Right now, the US is planning to build more than 150 coal-fired power plants that don't sequester their emissions, according to the US Department of Energy. Platts short list of those most likely to be built in five years lists 64 power plants – which would still vault the US into a virtual tie with India at 38,000 megawatts of new output.

If that happens, the US alone would add 250 million tons a year of CO2 emissions to the atmosphere - on top of the billions its power plants already emit. The recent decision by new owners of TXU not to build eight coal-fired power plants gives some reason for hope.

But if the US began building plants that stuff the CO2 underground, the picture could change dramatically, experts say. At least five bills now pending in Congress would effectively put a price on CO2, but just two of those push sequestration.

"The good news is the politicians have their hands on the steering wheel," Dr. Hawkins says. "If they would just turn the wheel toward sequestration, then we don't have to go over this cliff."

Impact on climate models

To date, many climate models have not fully accounted for the worldwide acceleration of coal-plant building, scientists say.
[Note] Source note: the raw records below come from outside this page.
Context (Hrecover : ∀ h sig, Ecrecover h sig ≠ Panic).
Lemma bind_total {E A B} (o : outcome E A) (f : A → outcome E B) : o ≠ Panic → (∀ a, f a ≠ Panic) → (o ≫= f) ≠ Panic.
Proof. intros Ho Hf. by destruct o; [apply Hf|..]. Qed.
Lemma check_total b e : check b e ≠ Panic.
Proof. by destruct b. Qed.
Lemma validateTxBasics_total tx local p : validateTxBasics keccak Ecrecover chainconfig tx local p ≠ Panic.
Proof.
  pose proof (Sender_no_panic keccak Ecrecover (pool_signer chainconfig) (inner tx) Hrecover) as Hs. unfold validateTxBasics.
  do 10 (apply bind_total; [apply check_total|intros _]). apply bind_total; [unfold tx_Sender; by destruct (Signer_Sender _ _ _ _)|intros _]. apply bind_total; [apply check_total|intros _].
  apply bind_total; [|intros g; apply check_total].
  match goal with |- context [IntrinsicGas ?a ?b ?c ?d ?e ?f] => pose proof (IntrinsicGas_no_panic a b c d e f); by destruct (IntrinsicGas a b c d e f) end.
Qed.
Lemma prefilter_ok txs local p : ∃ errs, prefilter keccak Ecrecover chainconfig txs local p = Ok errs ∧ length errs = length txs.
Proof.
  unfold prefilter. induction txs as [|tx txs (errs & IH & Hl)]; [by exists []|]. cbn [mapM]. case_bool_decide.
  - exists (Some ErrAlreadyKnown :: errs). cbn [mbind outcome_bind length]. rewrite IH. cbn. by rewrite Hl.
  - pose proof (validateTxBasics_total tx local p) as Hv. destruct (validateTxBasics _ _ _ tx local p) as [[]|e|] eqn:E; [exists (None :: errs)|exists (Some e :: errs)|done]; cbn [mbind outcome_bind length]; rewrite IH; cbn; by rewrite Hl.
Qed.
Lemma news_length (txs : list Transaction) : ∀ errs : list (option txpoolError), length errs = length txs → length (map fst (base.filter (fun te => te.2 = None) (zip txs errs))) = length (base.filter (fun e => e = None) errs).
Proof.
  induction txs as [|tx txs IH]; intros [|e errs] Hl; try done. cbn [zip zip_with]. rewrite !filter_cons. cbn [snd]. case_decide; cbn; rewrite IH; auto.
Qed.
Lemma addTxs_ok txs local p : good p → nonces_ok txs →
  wp (addTxs keccak Ecrecover config chainconfig order Now txs local) (fun _ p' => good p' ∧ fixed p' = fixed p ∧ known p' ≤ known p + zlen txs) (fun _ _ => False) p.
Proof.
  intros Hg Hu. unfold addTxs. steps. unfold id. destruct (prefilter_ok txs local p) as (errs & E1 & Hl). rewrite E1. apply (wp_pure_ok _ errs); [done|]. set (news := map fst _). assert (Hlen : (length news ≤ length txs)%nat).
  { unfold news. rewrite length_map. etrans; [apply length_filter|]. rewrite length_zip_with. lia. }
  pose proof (news_length txs errs Hl) as Hn. fold news in Hn. assert (Hnews : nonces_ok news).
  { unfold news, nonces_ok in *. rewrite Forall_forall in *. intros x ([y e] & -> & [_ Hy]%list_elem_of_filter)%list_elem_of_fmap. apply Hu. cbn. by apply elem_of_zip_l in Hy. }
  clearbody news. destruct news as [|n l] eqn:En; [steps; split_and!; [done|done|unfold zlen; lia]|]. rewrite <- En in *. step.
  eapply wp_mono; [by apply (addTxsLocked_ok (fun _ _ => False))| |done]. intros [errs2 dirty] p2 (G1 & G2 & G3 & G4). steps. destruct (merge_errs_ok (E := txpoolError) errs errs2) as [r Hr]; [cbn in G4; lia|].
  rewrite Hr. apply (wp_pure_ok _ r); [done|]. steps. split_and!; [done|done|unfold zlen in *; lia].
Qed.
"The phenomenon ... would lead to greater CO2 emissions than most 'business as usual' forecasts project," says Robert Socolow, co-director of the Carbon Mitigation Initiative at Princeton University in an e-mail. "Fortunately the world has now begun to take CO2 seriously, and coal-power emissions will be target No. 1 worldwide over the next decade. The fact that the US is waking up at last will give us the opportunity to have a positive effect on CO2 policy in the rest of the world,"he adds.